Exploring the $\chi^2$ distribution
===

Start with some model to generate random data.  <br> 
We'll use $0.2+\frac{sin(x)}{x+1}$ over the range $0\leq x<15$ <br>
Generate $N$ random numbers according to this distribution and make a histogram of the results using 30 bins. 

An easy way to generate random numbers according to an arbitrary distribution is to use rejection sampling (here's a great [decription  of the technique](https://matthewfeickert.github.io/Statistics-Notes/notebooks/simulation/Rejection-Sampling-MC.html) )
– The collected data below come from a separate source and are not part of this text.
(* ===== verification/Pages.v ===== *)
(** * Pages and servers: the templates of [src/exampleapp/interfaces/http/handlers.go], [server.go], and of
    the viewers in [src/observability]

    How a page's data becomes the answer to a request: the template set of the shop with its reload, the text that
    is sent, the template functions and servers of the two viewers. What [html/template] parses and executes is a
    parameter. The last theorem ties the reload to the interleaving of [LiveReload]. *)

From stdpp Require Import relations.
From S2P Require Import Prelude Errors Trace Bus Builtin Messages Stats TypeRegistry Relationship Job Schema Dashboard Viewer LiveReload Shop.

(** ** Strings and paths of the standard library *)

(** [strings.CutPrefix]. *)
Fixpoint str_strip (pre s : string) : option string :=
  match pre, s with
  | EmptyString, _ => Some s
  | String a pre, String b s => if Ascii.eqb a b then str_strip pre s else None
  | _, EmptyString => None
  end.

(** [strings.Replace(s, old, new, 1)]. *)
Fixpoint str_replace1 (old new s : string) : string :=
  match str_strip old s with
  | Some rest => new +:+ rest
  | None => match s with EmptyString => s | String c s' => String c (str_replace1 old new s') end
  end.

Definition slash : Ascii.ascii := Ascii.ascii_of_nat 47.

(** [filepath.Clean] on Unix: the segments of the path on a stack, the last first. *)
Definition clean_segment (rooted : bool) (stack : list string) (seg : string) : list string :=
  if bool_decide (seg = "") || bool_decide (seg = ".") then stack
  else if bool_decide (seg = "..") then
    match stack with
    | top :: rest => if bool_decide (top = "..") then seg :: stack else rest
    | [] => if rooted then [] else [seg]
    end
  else seg :: stack.

Definition filepath_Clean (path : string) : string :=
  let rooted := str_has_prefix path "/" in
  let clean := str_join "/" (rev (fold_left (clean_segment rooted) (str_split slash path) [])) in
  if rooted then "/" +:+ clean else if bool_decide (clean = "") then "." else clean.

(** [filepath.Join]: the elements from the first that is not empty. *)
Fixpoint filepath_Join (elems : list string) : string :=
  match elems with
  | [] => ""
  | e :: rest => if bool_decide (e = "") then filepath_Join rest else filepath_Clean (str_join "/" elems)
  end.

(** [filepath.Dir]: the text up to the last slash, cleaned. *)
Definition filepath_Dir (path : string) : string :=
  match rev (str_split slash path) with
  | _ :: dirs => filepath_Clean (str_join "/" (rev ("" :: dirs)))
  | [] => "."
  end.
(* ===== verification/TraceExample.v ===== *)
(** * Printing traces: [src/examples/traceexample]

    The client program that prints the traces of a store as trees: the recursion over the parents of spans, which
    ends exactly because no span is its own ancestor, and what of a trace is printed. *)

From S2P Require Import Prelude Errors Trace.

(** ** The program *)

(** A printed line: the depth, and the span. *)
Definition line : Type := nat * Span.

Definition statusIcon (s : Span) : string := if bool_decide (Status s = SpanStatusError) then "ERR" else "OK".
Definition typeLabel (s : Span) : string :=
  if bool_decide (SpanType s = SpanTypeCommand) then "CMD"
  else if bool_decide (SpanType s = SpanTypeQuery) then "QRY"
  else if bool_decide (SpanType s = SpanTypeEvent) then "EVT" else "".

Fixpoint str_repeat (n : nat) (s : string) : string :=
  match n with 0 => "" | S n => s +:+ str_repeat n s end.

Section Printing.
Context (fmt_duration : Z -> string).

Definition line_text (l : line) : string :=
  str_repeat l.1 "  " +:+ "[" +:+ typeLabel l.2 +:+ "] " +:+ SpanName l.2 +:+ " " +:+ statusIcon l.2 +:+
  " (" +:+ fmt_duration (Duration l.2) +:+ ")".

(** [printNodes]: the loop over all spans, with the recursion for a child; none if the fuel runs out, as the stack
    does of a span that is its own ancestor. *)
Fixpoint printNodes (fuel : nat) (allSpans : list Span) (parentID : string) (indent : nat) : option (list line) :=
  match fuel with
  | 0 => None
  | S fuel =>
      (fix loop (spans : list Span) : option (list line) :=
         match spans with
         | [] => Some []
         | span :: rest =>
             if negb (bool_decide (ParentID span = parentID)) then loop rest
             else
               sub ← printNodes fuel allSpans (SpanID span) (S indent);
               more ← loop rest;
               Some ((indent, span) :: sub ++ more)
         end) allSpans
  end.

Definition printSpanTree (fuel : nat) (spans : list Span) (indent : nat) : option (list line) :=
  printNodes fuel spans "" indent.

(** [PrintTraces]: the header of each trace and its lines; a trace that cannot be read is passed over. *)
Fixpoint print_each (fuel : nat) (traceIDs : list string) (s : InMemoryTraceStore) : outcome (option (list string)) :=
  match traceIDs with
  | [] => Done (Some [])
  | traceID :: rest =>
      got ← GetTrace traceID s;
      more ← print_each fuel rest s;
      mret (match got with
            | Err _ => more
            | Ok spans =>
                tree ← printSpanTree fuel spans 0;
                more ← more;
                Some (("Trace ID: " +:+ traceID +:+ " (" +:+ pretty (zlen spans) +:+ " spans)") :: map line_text tree ++ more)
            end)
  end.

Definition PrintTraces (fuel : nat) (s : InMemoryTraceStore) : outcome (option (list string)) :=
  traceIDs ← ListTraces (mkFilter "" "" "" time_zero time_zero "") s;
  print_each fuel traceIDs s.
End Printing.

(** ** The tree of a trace *)

Section Tree.
Context (all : list Span).

(** The spans under a parent: those that name it, and those under a span that does. *)
Inductive under (p : string) : Span -> Prop :=
| under_child s : s ∈ all -> ParentID s = p -> under p s
| under_deeper c s : c ∈ all -> ParentID c = p -> under (SpanID c) s -> under p s.

(** No span is its own ancestor: the parents come before their children in some order. *)
Record well_founded_trace (rank : string -> nat) (n : nat) : Prop := {
  ids_distinct : NoDup (map SpanID all);
  parent_before : forall s, s ∈ all -> rank (ParentID s) < rank (SpanID s) <= n }.

Context (rank : string -> nat) (n : nat) (Hall : well_founded_trace rank n).

Lemma under_all p s : under p s -> s ∈ all.
Proof. induction 1; auto. Qed.

Lemma under_rank p s : under p s -> rank p < rank (SpanID s).
Proof.
  induction 1 as [p s Hs <-|p c s Hc <- _ IH]; [by apply (parent_before _ _ Hall)|].
  pose proof (parent_before _ _ Hall c Hc). lia.
Qed.

(** A span whose parent is under [p] is under [p]. *)
Lemma under_below p q s : under p q -> s ∈ all -> ParentID s = SpanID q -> under p s.
Proof.
  intros Hu Hs Hp. induction Hu as [p q Hq Hqp|p c q Hc Hcp _ IH].
  - apply (under_deeper _ q); [done|done|]. by apply under_child.
  - apply (under_deeper _ c); [done|done|]. by apply IH.
Qed.

(** A parent that a span is under is its own, or its parent is under it. *)
Lemma under_up p s : under p s -> ParentID s = p \/ exists q, q ∈ all /\ SpanID q = ParentID s /\ under p q.
Proof.
  induction 1 as [p s Hs Hp|p c s Hc Hp Hu IH]; [by left|right].
  destruct IH as [Heq|(q & Hq & Hid & Hqu)].
  - exists c. split_and!; [done|done|by apply under_child].
  - exists q. split_and!; [done..|by apply (under_deeper _ c)].
Qed.

Lemma same_span s t : s ∈ all -> t ∈ all -> SpanID s = SpanID t -> s = t.
Proof.
  intros [i Hi]%list_elem_of_lookup [j Hj]%list_elem_of_lookup Heq.
  assert (i = j) as ->; [|congruence].
  eapply (NoDup_lookup (map SpanID all)); [apply (ids_distinct _ _ Hall)| |].
  - rewrite list_lookup_fmap, Hi. done.
  - rewrite list_lookup_fmap, Hj. cbn. by rewrite Heq.
Qed.

(** Two children of one parent have no span under both, and none is under the other. *)
Lemma children_apart c d s :
  c ∈ all -> d ∈ all -> ParentID c = ParentID d -> c <> d -> (s = c \/ under (SpanID c) s) -> ~ (s = d \/ under (SpanID d) s).
Proof.
  intros Hc Hd Hp Hne.
  assert (forall x y, x ∈ all -> y ∈ all -> ParentID x = ParentID y -> ~ under (SpanID x) y) as Hno.
  { intros x y Hx Hy Hxy Hu. apply under_up in Hu as [Heq|(q & Hq & Hid & Hu)].
    - pose proof (parent_before _ _ Hall x Hx). rewrite <- Heq in *. rewrite Hxy in *. lia.
    - apply under_rank in Hu. pose proof (parent_before _ _ Hall x Hx). rewrite Hid, <- Hxy in Hu. lia. }
  assert (forall m s, rank (SpanID s) <= m -> under (SpanID c) s -> under (SpanID d) s -> False) as Hboth.
  { intros m. induction m as [|m IH]; intros t Hm Hct Hdt.
    - apply under_rank in Hct. lia.
    - pose proof (under_rank _ _ Hct). pose proof (under_all _ _ Hct) as Ht. pose proof (parent_before _ _ Hall t Ht).
      apply under_up in Hct as [Hct|(q & Hq & Hqid & Hcq)]; apply under_up in Hdt as [Hdt|(q' & Hq' & Hqid' & Hdq)].
      + apply Hne. apply same_span; [done..|congruence].
      + assert (c = q') as <- by (apply same_span; [done..|congruence]). by apply (Hno d c).
      + assert (d = q) as <- by (apply same_span; [done..|congruence]). by apply (Hno c d).
      + assert (q = q') as <- by (apply same_span; [done..|congruence]). apply (IH q); [|done..].
        rewrite Hqid. lia. }
  intros [->|Hs] [Heq|Hs'].
  - done.
  - by apply (Hno d c).
  - subst. by apply (Hno c d).
  - by apply (Hboth (rank (SpanID s)) s).
Qed.

(** ** What is printed *)

(** The loop of [printNodes]. *)
Section Loop.
Context (fuel : nat) (parentID : string) (indent : nat).
Fixpoint loop (spans : list Span) : option (list line) :=
  match spans with
  | [] => Some []
  | span :: rest =>
      if negb (bool_decide (ParentID span = parentID)) then loop rest
      else
        sub ← printNodes fuel all (SpanID span) (S indent);
        more ← loop rest;
        Some ((indent, span) :: sub ++ more)
  end.
End Loop.

Lemma printNodes_loop fuel p i : printNodes (S fuel) all p i = loop fuel p i all.
Proof. reflexivity. Qed.

(** Exactly the spans under the parent, each once. *)
Definition prints (p : string) (ls : list line) : Prop :=
  NoDup (map snd ls) /\ forall s, s ∈ map snd ls <-> under p s.

Lemma loop_prints fuel p i spans :
  spans ⊆ all -> NoDup spans ->
  (forall c, c ∈ all -> ParentID c = p -> exists ls, printNodes fuel all (SpanID c) (S i) = Some ls /\ prints (SpanID c) ls) ->
  exists ls, loop fuel p i spans = Some ls /\ NoDup (map snd ls) /\
    forall s, s ∈ map snd ls <-> exists c, c ∈ spans /\ ParentID c = p /\ (s = c \/ under (SpanID c) s).
Proof.
  intros Hsub Hnd Hrec. induction spans as [|c spans IH]; cbn.
  - exists []. split; [done|]. split; [constructor|]. intros s. split; [by intros ?%elem_of_nil|].
    by intros (c & ?%elem_of_nil & _).
  - apply NoDup_cons in Hnd as [Hnew Hnd]. assert (c ∈ all) as Hc by (apply Hsub; by left).
    destruct IH as (more & Hmore & Hnm & Him); [intros x Hx; apply Hsub; by right|done|].
    case_bool_decide as Hp; cbn.
    + destruct (Hrec c Hc Hp) as (sub & -> & Hns & His). rewrite Hmore. cbn. eexists. split; [done|].
      rewrite map_cons, map_app. cbn. split.
      * apply NoDup_cons. split.
        { rewrite elem_of_app, His, Him. intros [Hu|(d & Hd & Hdp & Hu)].
          - apply under_rank in Hu. lia.
          - assert (c <> d) by (by intros ->).
            apply (children_apart c d c Hc); [apply Hsub; by right|congruence|done|by left|done]. }
        apply NoDup_app. split; [done|]. split; [|done]. intros s Hs%His (d & Hd & Hdp & Hu)%Him.
        assert (c <> d) by (by intros ->).
        apply (children_apart c d s Hc); [apply Hsub; by right|congruence|done|by right|done].
      * intros s. rewrite elem_of_cons, elem_of_app, His, Him. split.
        { intros [->|[Hu|(d & Hd & Hdp & Hu)]].
          - exists c. split; [by left|]. auto.
          - exists c. split; [by left|]. auto.
          - exists d. split; [by right|]. auto. }
        intros (d & [->|Hd]%elem_of_cons & Hdp & Hu); [destruct Hu; auto|]. right. right. eauto.
    + exists more. split; [done|]. split; [done|]. intros s. rewrite Him. split.
      * intros (d & Hd & H). exists d. split; [by right|done].
      * intros (d & [->|Hd]%elem_of_cons & Hdp & H); [done|eauto].
Qed.

Lemma under_iff p s : under p s <-> exists c, c ∈ all /\ ParentID c = p /\ (s = c \/ under (SpanID c) s).
Proof.
  split.
  - intros []; eauto 10.
  - intros (c & Hc & Hp & [->|Hu]); [by apply under_child|by eapply under_deeper].
Qed.

Lemma printNodes_prints fuel p i :
  rank p <= n -> n < rank p + fuel -> exists ls, printNodes fuel all p i = Some ls /\ prints p ls.
Proof.
  revert p i. induction fuel as [|fuel IH]; intros p i Hn Hf; [lia|].
  rewrite printNodes_loop. destruct (loop_prints fuel p i all) as (ls & Hls & Hnd & Hin).
  - done.
  - eapply NoDup_fmap_1. apply (ids_distinct _ _ Hall).
  - intros c Hc Hp. pose proof (parent_before _ _ Hall c Hc). subst p. apply IH; lia.
  - exists ls. split; [done|]. split; [done|]. intros s. by rewrite Hin, under_iff.
Qed.
End Tree.

(** ** Properties *)

(** Printing a trace ends, provided that no span is its own ancestor and that identities are distinct: with fuel
    for one call more than the longest line of ancestors it prints every span whose line of ancestors ends at a root,
    each once, and no other; so a trace in which every parent is a span of the trace is printed whole. *)
Theorem trace_printed (all : list Span) rank n :
  well_founded_trace all rank n -> rank "" <= n ->
  exists ls, printSpanTree (S n) all 0 = Some ls /\
    NoDup (map snd ls) /\ (forall s, s ∈ map snd ls <-> under all "" s) /\
    ((forall s, s ∈ all -> ParentID s = "" \/ exists q, q ∈ all /\ SpanID q = ParentID s) -> map snd ls ≡ₚ all).
Proof.
  intros Hall Hn. destruct (printNodes_prints all rank n Hall (S n) "" 0 Hn) as (ls & Hls & Hnd & Hin); [lia|].
  exists ls. split; [exact Hls|]. split; [done|]. split; [done|]. intros Hparents.
  assert (forall m s, rank (SpanID s) <= m -> s ∈ all -> under all "" s) as Hroot.
  { intros m. induction m as [|m IH]; intros s Hm Hs; pose proof (parent_before _ _ _ Hall s Hs); [lia|].
    destruct (Hparents s Hs) as [Hp|(q & Hq & Hqid)]; [by apply under_child|].
    apply (under_below _ "" q s); [|done|by rewrite Hqid]. apply IH; [|done]. rewrite Hqid. lia. }
  apply NoDup_Permutation; [done|eapply NoDup_fmap_1, (ids_distinct _ _ _ Hall)|].
  intros s. rewrite Hin. split; [apply under_all|by apply (Hroot (rank (SpanID s)))].
Qed.

(** ** A concrete trace *)
Module DemoTrace.
Definition span (i p name : string) : Span := mkSpan i "t" p SpanTypeCommand name SpanStatusSuccess "" 0 5.
Definition tree : list Span := [span "c" "b" "SendNotification"; span "b" "a" "OrderPlaced"; span "a" "" "PlaceOrder"; span "d" "b" "UpdateInventory"].
Definition rank (i : string) : nat :=
  if bool_decide (i = "") then 0 else if bool_decide (i = "a") then 1 else if bool_decide (i = "b") then 2 else 3.
(** A root without an identity is its own parent and its own child. *)
Definition nameless : list Span := [span "" "" "PlaceOrder"].
End DemoTrace.
Import DemoTrace.

Example prints_tree :
  option_map (map (fun l => (l.1, SpanName l.2))) (printSpanTree 4 tree 0) =
    Some [(0, "PlaceOrder"); (1, "OrderPlaced"); (2, "SendNotification"); (2, "UpdateInventory")].
Proof. vm_compute. reflexivity. Qed.

(** No fuel is enough for a root whose identity is empty. *)
Theorem nameless_root_diverges fuel i : printNodes fuel nameless "" i = None.
Proof. revert i. induction fuel as [|fuel IH]; intros i; [done|]. cbn. by rewrite IH. Qed.

Lemma trace_printed_witness :
  exists ls, printSpanTree 4 tree 0 = Some ls /\ map snd ls ≡ₚ tree.
Proof.
  destruct (trace_printed tree rank 3) as (ls & H1 & _ & _ & H2).
  - split.
    + apply (bool_decide_unpack _). vm_compute. exact I.
    + intros s Hs. apply list_elem_of_In in Hs as [<-|[<-|[<-|[<-|[]]]]]; vm_compute; lia.
  - vm_compute. lia.
  - exists ls. split; [exact H1|]. apply H2. intros s Hs. apply list_elem_of_In in Hs as [<-|[<-|[<-|[<-|[]]]]].
    + right. exists (span "b" "a" "OrderPlaced"). split; [apply list_elem_of_In; cbn; tauto|reflexivity].
    + right. exists (span "a" "" "PlaceOrder"). split; [apply list_elem_of_In; cbn; tauto|reflexivity].
    + left. reflexivity.
    + right. exists (span "b" "a" "OrderPlaced"). split; [apply list_elem_of_In; cbn; tauto|reflexivity].
Defined.
(** A span of a tree is its root or names a node of the tree. *)
Lemma parented_in q t s :
  parented q t -> s ∈ postorder t -> (s = tree_root t /\ ParentID s = q) \/ ParentID s ∈ ids (postorder t).
Proof.
  revert q. induction t as [r kids IH] using span_tree_ind'. intros q Hp Hs. inversion Hp as [? ? ? Hr Hkids]; subst.
  cbn in Hs. apply elem_of_app in Hs as [Hs|Hs]; [|apply list_elem_of_singleton in Hs as ->; by left].
  right. apply elem_of_flat in Hs as (t & Ht & Hs). rewrite ids_node. apply elem_of_app.
  destruct (proj1 (Forall_forall _ _) IH t Ht (SpanID r)) as [[_ ->]|Hin];
    [by apply (proj1 (Forall_forall _ _) Hkids)|done|right; by left|].
  left. apply ids_flat. eauto.
Qed.

Lemma filter_nothing {A} (P : A -> Prop) `{!forall x, Decision (P x)} l : (forall x, x ∈ l -> ~ P x) -> filter P l = [].
Proof.
  induction l as [|x l IH]; intros Hl; [done|]. rewrite filter_cons_False by (apply Hl; by left).
  apply IH. intros y Hy. apply Hl. by right.
Qed.

Lemma filter_every {A} (P : A -> Prop) `{!forall x, Decision (P x)} (l : list A) : (forall x, x ∈ l -> P x) -> filter P l = l.
Proof.
  induction l as [|x l IH]; intros Hl; [done|]. rewrite filter_cons_True by (apply Hl; by left).
  f_equal. apply IH. intros y Hy. apply Hl. by right.
Qed.

(** Trees next to a tree with other identities hold no child of its nodes. *)
Lemma no_child_beside q p f :
  Forall (parented q) f -> p <> q -> ~ (p ∈ ids (flat f)) -> filter (child_of p) (flat f) = [].
Proof.
  intros Hf Hne Hp. apply filter_nothing. intros s Hs Hc. unfold child_of in Hc. subst p.
  apply elem_of_flat in Hs as (t & Ht & Hs).
  destruct (parented_in q t s) as [[_ Hq]|Hin]; [by apply (proj1 (Forall_forall _ _) Hf)|done|done|].
  apply Hp, ids_flat. eauto.
Qed.

Lemma flat_app f g : flat (f ++ g) = flat f ++ flat g.
Proof. unfold flat. by rewrite map_app, concat_app. Qed.

(** The children of [q] in a forest under [q] are its roots. *)
Lemma roots_of_forest q f :
  Forall (parented q) f -> ~ (q ∈ ids (flat f)) -> filter (child_of q) (flat f) = map tree_root f.
Proof.
  induction f as [|t f IH]; intros Hf Hq; [done|]. apply Forall_cons in Hf as [Ht Hf].
  change (flat (t :: f)) with (postorder t ++ flat f) in *. unfold ids in Hq. rewrite map_app, elem_of_app in Hq.
  rewrite list.filter_app, IH by naive_solver. cbn. f_equal. destruct t as [r kids].
  inversion Ht as [? ? ? Hr Hkids]; subst. cbn. fold (flat kids).
  assert (~ (ParentID r ∈ ids (flat kids)) /\ ParentID r <> SpanID r) as [H1 H2].
  { change (map SpanID (postorder (SpanNode r kids))) with (ids (postorder (SpanNode r kids))) in Hq.
    rewrite ids_node, elem_of_app, list_elem_of_singleton in Hq. tauto. }
  rewrite list.filter_app, (no_child_beside (SpanID r)) by done.
  rewrite app_nil_l. by rewrite filter_cons_True by done.
Qed.

Lemma linked_self q t : parented q t -> ~ (q ∈ ids (postorder t)) -> NoDup (ids (postorder t)) -> linked_in (postorder t) t.
Proof.
  revert q. induction t as [r kids IH] using span_tree_ind'. intros q Hp Hq Hnd. inversion Hp as [? ? ? Hr Hkids]; subst.
  rewrite ids_node in Hq, Hnd. apply NoDup_app in Hnd as (Hnd & Hdis & _).
  assert (~ (SpanID r ∈ ids (flat kids))) as Hnr by (intros Hin; apply (Hdis _ Hin); by left).
  assert (ParentID r <> SpanID r) as Hne by (intros He; apply Hq, elem_of_app; right; rewrite He; by left).
  assert (forall p, p <> ParentID r -> filter (child_of p) (postorder (SpanNode r kids)) = filter (child_of p) (flat kids)) as Hroot.
  { intros p Hpne. cbn. fold (flat kids). rewrite list.filter_app, filter_cons_False by (unfold child_of; congruence). by rewrite app_nil_r. }
  constructor.
  - rewrite Hroot by congruence. by apply roots_of_forest.
  - apply Forall_forall. intros t [l1 [l2 ->]]%list_elem_of_split.
    assert (~ (SpanID r ∈ ids (postorder t))) as Hnt.
    { intros Hin. apply Hnr, ids_flat. exists t. split; [apply elem_of_app; right; by left|done]. }
    rewrite flat_app in *. change (flat (t :: l2)) with (postorder t ++ flat l2) in *.
    unfold ids in Hnd. rewrite !map_app in Hnd. apply NoDup_app in Hnd as (_ & Hd1 & (Hndt & Hd2 & _)%NoDup_app).
    apply Forall_app in Hkids as [Hk1 [Hkt Hk2]%Forall_cons].
    apply (linked_transfer (postorder t)).
    + intros p Hin. rewrite Hroot.
      * rewrite !list.filter_app, (no_child_beside (SpanID r) p l1), (no_child_beside (SpanID r) p l2); [by rewrite app_nil_r|..];
          try done; try (by intros ->).
        -- intros Hx. by apply (Hd2 p).
        -- intros Hx. apply (Hd1 p); [done|]. apply elem_of_app. by left.
      * intros ->. apply Hq. apply elem_of_app. left. unfold ids. rewrite !map_app. apply elem_of_app. right.
        apply elem_of_app. by left.
    + apply (proj1 (Forall_forall _ _) IH t) with (q := SpanID r); [apply elem_of_app; right; by left|done..].
Qed.

(** ** Running the calls *)

(** What the model of the run relies on: the store keeps what it is given, identities are drawn only once and are
    not empty, and neither reading the clock nor drawing an identity touches the store. *)
Class TracedWorld {W : Type} `{!Clock W, !IdGen W} (store : TraceStore W) (recorded : W -> list Span)
    (unused : W -> string -> Prop) : Prop := {
  record_keeps : forall ctx s w, exists w', store_RecordSpan store ctx s w = (Done None, w') /\
    recorded w' = recorded w ++ [s] /\ forall i, unused w' i -> unused w i;
  clock_keeps : forall w t w', now w = (t, w') -> recorded w' = recorded w /\ forall i, unused w' i -> unused w i;
  ids_fresh : forall w i w', fresh_id w = (i, w') ->
    i <> "" /\ unused w i /\ ~ unused w' i /\ recorded w' = recorded w /\ forall j, unused w' j -> unused w j }.

Section Runs.
Context {W V : Type} `{!Dynamic V, !Clock W, !IdGen W} (nil_result : V).
Context (store : TraceStore W) (logger : option (Logger W)) (recorded : W -> list Span) (unused : W -> string -> Prop).
Context `{HW : !TracedWorld store recorded unused}.
Implicit Types (w : W) (c : traced_call V) (t : span_tree).

(** Identities in use stay in use. *)
Definition uses_more w w' : Prop := forall i, unused w' i -> unused w i.

(** The spans of a tree have identities of their own, drawn between two worlds. *)
Definition drawn w w' (l : list Span) : Prop :=
  NoDup (ids l) /\ (forall i, i ∈ ids l -> i <> "" /\ unused w i /\ ~ unused w' i).

Lemma drawn_app w w1 w2 l l' :
  uses_more w w1 -> uses_more w1 w2 -> drawn w w1 l -> drawn w1 w2 l' -> drawn w w2 (l ++ l').
Proof.
  intros H1 H2 [Hn Hl] [Hn' Hl']. unfold drawn, ids. rewrite map_app. split.
  - apply NoDup_app. split_and!; [done| |done]. intros i Hi Hi'. apply Hl in Hi as (_ & _ & Hi). apply Hl' in Hi' as (_ & Hi' & _). done.
  - intros i [Hi|Hi]%elem_of_app.
    + apply Hl in Hi as (? & ? & Hi). split_and!; [done..|]. intros Hx. by apply Hi, H2.
    + apply Hl' in Hi as (? & ? & ?). auto.
Qed.

(** The messages have a type to name the span by. *)
Fixpoint named (c : traced_call V) : Prop :=
  match c with TracedCall _ msg inner _ => (exists n, typeName msg = Done n) /\ foldr (fun c p => named c /\ p) True inner end.

(** Opening a span. *)
Lemma before_opens kind ctx (msg : V) n w :
  typeName msg = Done n ->
  exists newCtx span w', tracing_before kind ctx msg w = (Done (newCtx, None), w') /\ openSpan newCtx = Some span /\
    GetTraceID newCtx <> "" /\ (GetTraceID ctx <> "" -> GetTraceID newCtx = GetTraceID ctx) /\
    (GetTraceID ctx = "" -> unused w (GetTraceID newCtx)) /\ GetSpanID newCtx = SpanID span /\
    TraceID span = GetTraceID newCtx /\ ParentID span = GetSpanID ctx /\ SpanType span = kind /\ SpanName span = n /\
    SpanError span = "" /\ SpanID span <> "" /\ unused w (SpanID span) /\ ~ unused w' (SpanID span) /\
    recorded w' = recorded w /\ uses_more w w'.
Proof.
  intros Hn. unfold tracing_before. unfold_go. rewrite Hn.
  assert (exists tid w1, (if bool_decide (GetTraceID ctx = "") then NewTraceID else fun w => (Done (GetTraceID ctx), w)) w = (Done tid, w1) /\
    tid <> "" /\ (GetTraceID ctx <> "" -> tid = GetTraceID ctx) /\ (GetTraceID ctx = "" -> unused w tid) /\
    recorded w1 = recorded w /\ uses_more w w1) as (tid & w1 & -> & Ht & Hold & Hnew & Hr1 & Hu1).
  { case_bool_decide as He.
    - unfold NewTraceID, new_uuid. destruct (fresh_id w) as [i w1] eqn:Hi. apply ids_fresh in Hi as (? & ? & _ & ? & ?).
      exists i, w1. by split_and!.
    - exists (GetTraceID ctx), w. split_and!; try done; intros; congruence. }
  unfold NewSpanID, new_uuid. destruct (fresh_id w1) as [sid w2] eqn:Hi. apply ids_fresh in Hi as (Hs & Hs1 & Hs2 & Hr2 & Hu2).
  destruct (now w2) as [started w3] eqn:Hc. apply clock_keeps in Hc as [Hr3 Hu3].
  eexists _, _, w3. split; [reflexivity|]. split; [reflexivity|]. unfold uses_more in *. cbn. split_and!; auto; try congruence.
Qed.

(** The spans of the calls that a handler made in [ctx], between two worlds. *)
Definition ran ctx (cs : list (traced_call V)) w w' kids : Prop :=
  Forall2 (describes (GetTraceID ctx) (GetSpanID ctx)) cs kids /\ recorded w' = recorded w ++ flat kids /\
  drawn w w' (flat kids) /\ uses_more w w'.

(** Those of one call, in the trace [tid]: the caller's, or a new one. *)
Definition ran_call ctx c w w' tid t : Prop :=
  tid <> "" /\ (GetTraceID ctx <> "" -> tid = GetTraceID ctx) /\ (GetTraceID ctx = "" -> unused w tid) /\
  describes tid (GetSpanID ctx) c t /\ recorded w' = recorded w ++ postorder t /\ drawn w w' (postorder t) /\ uses_more w w'.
1) Make a histogram of your random distribution.  Verify that the the numbers you generated agree with the shape of the function.  Generate at least 10000 points and plot your data in a histogram with errorbars.  You can use numpy+matplotlib+etc, PyROOT, or a mix.  Think about how to appropriately normalize your function, then overlay it with the data.  The normalization depends on the number of bins, the bin range and the number of points thrown.  You may find it easier to first nromalize the area of your function to 1.0, thus turning it into a proper PDF.  

In [79]:
# your work goes here

# generate the distribution. this represents a shape, not a normalized PDF.
# the definite numerical integral of the function is
# 0.666090171898448
n_points = 10*1000 # points to draw
n_bins = 30
x_minimum = 0
x_maximum = 15
n_parameters = 4

import ROOT as R

tc1 = R.TCanvas()

# original function, not normalized
tfDistribution = R.TF1("tfDistribution", "0.2 + sin(x) / (x + 1)", x_minimum, x_maximum, 0)
area_under_curve = tfDistribution.Integral(x_minimum, x_maximum)
# print(area_under_curve)

# function to get histogram from is below!
tfDist = R.TF1("tfDist", "(1./[0]) * (0.2 + sin(x) / (x + 1))", x_minimum, x_maximum, 1) # remember 1/3 = 0, so need 1./3
tfDist.SetParameter(0, area_under_curve)
tfDist.Update()
integral = tfDist.Integral(0,15)
# print(integral)

# sample data from the distribution and draw the histogram.
h1 = R.TH1F("h1", "10,000 random data points from function", n_bins, x_minimum, x_maximum)
h1.FillRandom("tfDist", n_points)
h1.Draw()
h1.Draw("same, e") # overlay with errorbars
tc1.Draw()

# make a new canvas to overlay the distribution and the histogram together
tc2 = R.TCanvas()

# function to plot needs to scale with histogram n_points
tfDist_plotting = R.TF1("tfDist_plotting", "([1]/[0])*([2]/[3])*(0.2 + sin(x) / (x + 1))", x_minimum, x_maximum, n_parameters)
tfDist_plotting.SetParameter(0, area_under_curve)
tfDist_plotting.SetParameter(1, float(n_points))
tfDist_plotting.SetParameter(2, float(x_maximum-x_minimum))
tfDist_plotting.SetParameter(3, n_bins)
tfDist_plotting.Update()
h1.Draw()
h1.Draw('same, e')
tfDist_plotting.Draw("SAME")
tc2.Draw()

# h1.SetDirectory(R.nullptr)
# del h1

2) Repeat the above experiment at least 1000 times.  For each experiment calculate the $\chi^2$ of your data with respect to your (properly normalized) model.  Plot (histogram) the $\chi^2$ distribution and compare it to the functional form of the $\chi^2(ndof=30)$ distribution.  You can find the form of the $\chi^2(ndof)$ PDF function in many places and implement it using the Gamma function or use a premade function, eg:
* [wikipedia](https://en.wikipedia.org/wiki/Chi-squared_distribution)
* [scipy.stats.chi2](https://docs.scipy.org/doc/scipy/reference/generated/scipy.stats.chi2.html#scipy.stats.chi2)

In [80]:
# your work goes here
n_trials = 1000

# We have to calculate chi-square for each point in each trial.
# The chi-square we are calculating is with respect to the entries in each bin.
# We already have error bars from the histograms above, so we can use those as 
# our sigmas in the chi-square formula.
# Now, we just need to get the "ideal histogram" that has our expectation values
# for each bin.

# Retrieving the content and error from the bins is relatively straight-forward.
# We must call the methods GetBinContent() and GetBinError() on the histogram.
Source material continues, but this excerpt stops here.